* WHAT THIS TASK INVOLVES *
Return only this: the line with "(** A slice" and all the lines that follow it below, through the final one, exactly as they are.

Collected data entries
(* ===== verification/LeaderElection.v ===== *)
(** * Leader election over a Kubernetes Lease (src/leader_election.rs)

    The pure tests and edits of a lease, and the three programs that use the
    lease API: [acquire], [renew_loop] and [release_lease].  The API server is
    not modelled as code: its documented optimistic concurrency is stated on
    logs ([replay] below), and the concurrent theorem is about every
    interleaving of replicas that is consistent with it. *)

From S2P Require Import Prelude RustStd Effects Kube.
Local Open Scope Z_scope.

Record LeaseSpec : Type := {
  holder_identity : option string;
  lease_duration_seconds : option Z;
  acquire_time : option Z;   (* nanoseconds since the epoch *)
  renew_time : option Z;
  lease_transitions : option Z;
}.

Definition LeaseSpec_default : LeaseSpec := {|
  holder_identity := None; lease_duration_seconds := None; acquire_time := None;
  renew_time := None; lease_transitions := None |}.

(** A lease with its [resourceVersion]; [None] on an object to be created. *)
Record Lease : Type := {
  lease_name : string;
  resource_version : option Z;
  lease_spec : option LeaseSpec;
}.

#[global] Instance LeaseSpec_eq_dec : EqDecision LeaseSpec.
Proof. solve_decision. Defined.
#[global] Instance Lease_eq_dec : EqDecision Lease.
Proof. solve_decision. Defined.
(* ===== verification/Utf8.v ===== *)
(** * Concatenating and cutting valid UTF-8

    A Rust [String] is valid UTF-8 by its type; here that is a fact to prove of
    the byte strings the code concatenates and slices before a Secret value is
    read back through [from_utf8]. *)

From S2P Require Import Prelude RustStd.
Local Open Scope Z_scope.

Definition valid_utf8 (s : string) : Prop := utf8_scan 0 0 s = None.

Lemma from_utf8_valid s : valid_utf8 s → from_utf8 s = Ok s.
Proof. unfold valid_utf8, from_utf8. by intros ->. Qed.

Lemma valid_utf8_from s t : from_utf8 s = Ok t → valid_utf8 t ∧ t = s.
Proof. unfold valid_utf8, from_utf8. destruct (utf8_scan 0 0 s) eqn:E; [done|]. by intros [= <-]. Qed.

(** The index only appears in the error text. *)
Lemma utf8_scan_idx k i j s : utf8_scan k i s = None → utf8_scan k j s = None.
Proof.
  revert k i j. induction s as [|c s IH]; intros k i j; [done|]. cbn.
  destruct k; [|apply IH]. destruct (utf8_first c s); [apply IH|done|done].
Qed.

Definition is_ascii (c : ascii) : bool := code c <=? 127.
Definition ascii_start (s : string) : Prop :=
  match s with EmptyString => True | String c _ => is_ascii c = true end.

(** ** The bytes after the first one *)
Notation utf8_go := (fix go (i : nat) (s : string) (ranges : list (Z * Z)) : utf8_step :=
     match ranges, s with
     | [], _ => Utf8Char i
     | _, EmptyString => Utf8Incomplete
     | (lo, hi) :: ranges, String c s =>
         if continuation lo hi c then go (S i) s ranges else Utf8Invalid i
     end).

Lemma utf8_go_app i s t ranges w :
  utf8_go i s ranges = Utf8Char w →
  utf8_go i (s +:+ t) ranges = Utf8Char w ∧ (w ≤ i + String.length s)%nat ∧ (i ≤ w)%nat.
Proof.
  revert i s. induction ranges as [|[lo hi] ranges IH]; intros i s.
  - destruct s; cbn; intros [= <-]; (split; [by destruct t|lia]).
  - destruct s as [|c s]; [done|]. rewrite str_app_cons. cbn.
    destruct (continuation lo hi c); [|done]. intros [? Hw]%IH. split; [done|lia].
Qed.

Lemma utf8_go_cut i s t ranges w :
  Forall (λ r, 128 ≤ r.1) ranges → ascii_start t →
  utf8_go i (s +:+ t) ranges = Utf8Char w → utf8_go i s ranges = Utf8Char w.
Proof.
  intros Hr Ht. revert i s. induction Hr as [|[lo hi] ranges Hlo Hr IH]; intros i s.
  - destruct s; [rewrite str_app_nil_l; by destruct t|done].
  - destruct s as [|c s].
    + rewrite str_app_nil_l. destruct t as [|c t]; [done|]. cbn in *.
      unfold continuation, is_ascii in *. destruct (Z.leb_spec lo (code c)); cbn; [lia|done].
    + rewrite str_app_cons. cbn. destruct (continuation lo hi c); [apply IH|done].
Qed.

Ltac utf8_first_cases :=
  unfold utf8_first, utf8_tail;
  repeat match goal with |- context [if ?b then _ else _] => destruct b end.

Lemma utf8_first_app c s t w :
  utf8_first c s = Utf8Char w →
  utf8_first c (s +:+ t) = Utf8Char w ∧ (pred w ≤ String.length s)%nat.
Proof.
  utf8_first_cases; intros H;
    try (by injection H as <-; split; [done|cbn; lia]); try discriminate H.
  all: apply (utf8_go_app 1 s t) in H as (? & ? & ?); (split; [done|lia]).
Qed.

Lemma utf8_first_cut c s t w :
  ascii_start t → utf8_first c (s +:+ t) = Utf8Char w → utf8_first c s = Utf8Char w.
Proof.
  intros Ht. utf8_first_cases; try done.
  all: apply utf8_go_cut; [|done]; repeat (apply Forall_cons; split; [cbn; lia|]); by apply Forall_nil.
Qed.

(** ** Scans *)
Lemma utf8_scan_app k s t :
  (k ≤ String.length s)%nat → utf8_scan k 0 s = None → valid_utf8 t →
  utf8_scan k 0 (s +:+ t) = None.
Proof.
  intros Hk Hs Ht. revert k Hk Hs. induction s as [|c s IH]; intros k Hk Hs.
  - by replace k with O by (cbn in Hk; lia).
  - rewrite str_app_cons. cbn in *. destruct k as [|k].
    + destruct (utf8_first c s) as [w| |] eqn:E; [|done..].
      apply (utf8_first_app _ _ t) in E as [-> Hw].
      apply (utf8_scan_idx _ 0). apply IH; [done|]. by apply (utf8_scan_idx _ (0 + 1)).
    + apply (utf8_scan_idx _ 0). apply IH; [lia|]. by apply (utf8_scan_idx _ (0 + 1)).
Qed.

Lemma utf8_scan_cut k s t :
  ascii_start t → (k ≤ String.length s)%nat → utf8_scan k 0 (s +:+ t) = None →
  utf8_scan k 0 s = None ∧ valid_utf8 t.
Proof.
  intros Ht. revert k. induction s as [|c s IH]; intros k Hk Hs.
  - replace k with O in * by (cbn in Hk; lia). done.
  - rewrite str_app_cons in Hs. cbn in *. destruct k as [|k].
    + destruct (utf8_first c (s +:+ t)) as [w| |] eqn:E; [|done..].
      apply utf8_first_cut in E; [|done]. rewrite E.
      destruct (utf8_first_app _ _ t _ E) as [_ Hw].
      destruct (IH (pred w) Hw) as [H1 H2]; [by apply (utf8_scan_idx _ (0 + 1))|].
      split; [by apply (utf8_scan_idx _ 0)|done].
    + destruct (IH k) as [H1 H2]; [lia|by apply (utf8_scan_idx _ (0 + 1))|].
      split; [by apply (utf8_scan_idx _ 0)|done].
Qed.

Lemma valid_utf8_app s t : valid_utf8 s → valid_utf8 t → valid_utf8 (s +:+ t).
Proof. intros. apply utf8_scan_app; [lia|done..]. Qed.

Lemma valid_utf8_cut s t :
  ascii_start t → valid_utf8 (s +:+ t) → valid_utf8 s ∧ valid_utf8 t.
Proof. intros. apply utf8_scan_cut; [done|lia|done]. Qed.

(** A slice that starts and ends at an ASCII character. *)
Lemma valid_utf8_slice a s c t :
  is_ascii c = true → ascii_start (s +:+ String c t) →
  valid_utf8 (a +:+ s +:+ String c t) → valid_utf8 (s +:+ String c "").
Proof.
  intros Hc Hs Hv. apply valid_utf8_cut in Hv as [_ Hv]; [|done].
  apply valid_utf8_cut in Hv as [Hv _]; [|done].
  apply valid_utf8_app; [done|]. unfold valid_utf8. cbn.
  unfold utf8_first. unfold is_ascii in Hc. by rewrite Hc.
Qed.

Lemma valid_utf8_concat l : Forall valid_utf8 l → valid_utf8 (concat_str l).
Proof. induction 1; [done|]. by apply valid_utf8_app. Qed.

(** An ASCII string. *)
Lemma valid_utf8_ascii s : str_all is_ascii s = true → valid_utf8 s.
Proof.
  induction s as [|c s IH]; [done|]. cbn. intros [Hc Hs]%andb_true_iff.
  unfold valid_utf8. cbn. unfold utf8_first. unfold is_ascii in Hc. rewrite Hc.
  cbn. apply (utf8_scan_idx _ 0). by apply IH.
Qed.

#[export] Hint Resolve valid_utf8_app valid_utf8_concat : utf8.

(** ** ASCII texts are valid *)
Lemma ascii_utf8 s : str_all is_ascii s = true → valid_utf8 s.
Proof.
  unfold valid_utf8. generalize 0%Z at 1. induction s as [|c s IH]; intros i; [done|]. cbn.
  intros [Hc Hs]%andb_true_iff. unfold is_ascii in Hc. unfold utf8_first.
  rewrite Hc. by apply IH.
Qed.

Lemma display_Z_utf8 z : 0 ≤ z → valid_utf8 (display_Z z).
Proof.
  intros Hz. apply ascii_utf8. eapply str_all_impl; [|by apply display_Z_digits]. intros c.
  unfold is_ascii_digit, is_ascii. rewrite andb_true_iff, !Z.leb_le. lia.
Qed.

* SOLUTION TO THIS PROBLEM *
(** A slice that starts and ends at an ASCII character. *)
Lemma valid_utf8_slice a s c t :
  is_ascii c = true → ascii_start (s +:+ String c t) →
  valid_utf8 (a +:+ s +:+ String c t) → valid_utf8 (s +:+ String c "").
Proof.
  intros Hc Hs Hv. apply valid_utf8_cut in Hv as [_ Hv]; [|done].
  apply valid_utf8_cut in Hv as [Hv _]; [|done].
  apply valid_utf8_app; [done|]. unfold valid_utf8. cbn.
  unfold utf8_first. unfold is_ascii in Hc. by rewrite Hc.
Qed.

Lemma valid_utf8_concat l : Forall valid_utf8 l → valid_utf8 (concat_str l).
Proof. induction 1; [done|]. by apply valid_utf8_app. Qed.

(** An ASCII string. *)
Lemma valid_utf8_ascii s : str_all is_ascii s = true → valid_utf8 s.
Proof.
  induction s as [|c s IH]; [done|]. cbn. intros [Hc Hs]%andb_true_iff.
  unfold valid_utf8. cbn. unfold utf8_first. unfold is_ascii in Hc. rewrite Hc.
  cbn. apply (utf8_scan_idx _ 0). by apply IH.
Qed.

#[export] Hint Resolve valid_utf8_app valid_utf8_concat : utf8.

(** ** ASCII texts are valid *)
Lemma ascii_utf8 s : str_all is_ascii s = true → valid_utf8 s.
Proof.
  unfold valid_utf8. generalize 0%Z at 1. induction s as [|c s IH]; intros i; [done|]. cbn.
  intros [Hc Hs]%andb_true_iff. unfold is_ascii in Hc. unfold utf8_first.
  rewrite Hc. by apply IH.
Qed.

Lemma display_Z_utf8 z : 0 ≤ z → valid_utf8 (display_Z z).
Proof.
  intros Hz. apply ascii_utf8. eapply str_all_impl; [|by apply display_Z_digits]. intros c.
  unfold is_ascii_digit, is_ascii. rewrite andb_true_iff, !Z.leb_le. lia.
Qed.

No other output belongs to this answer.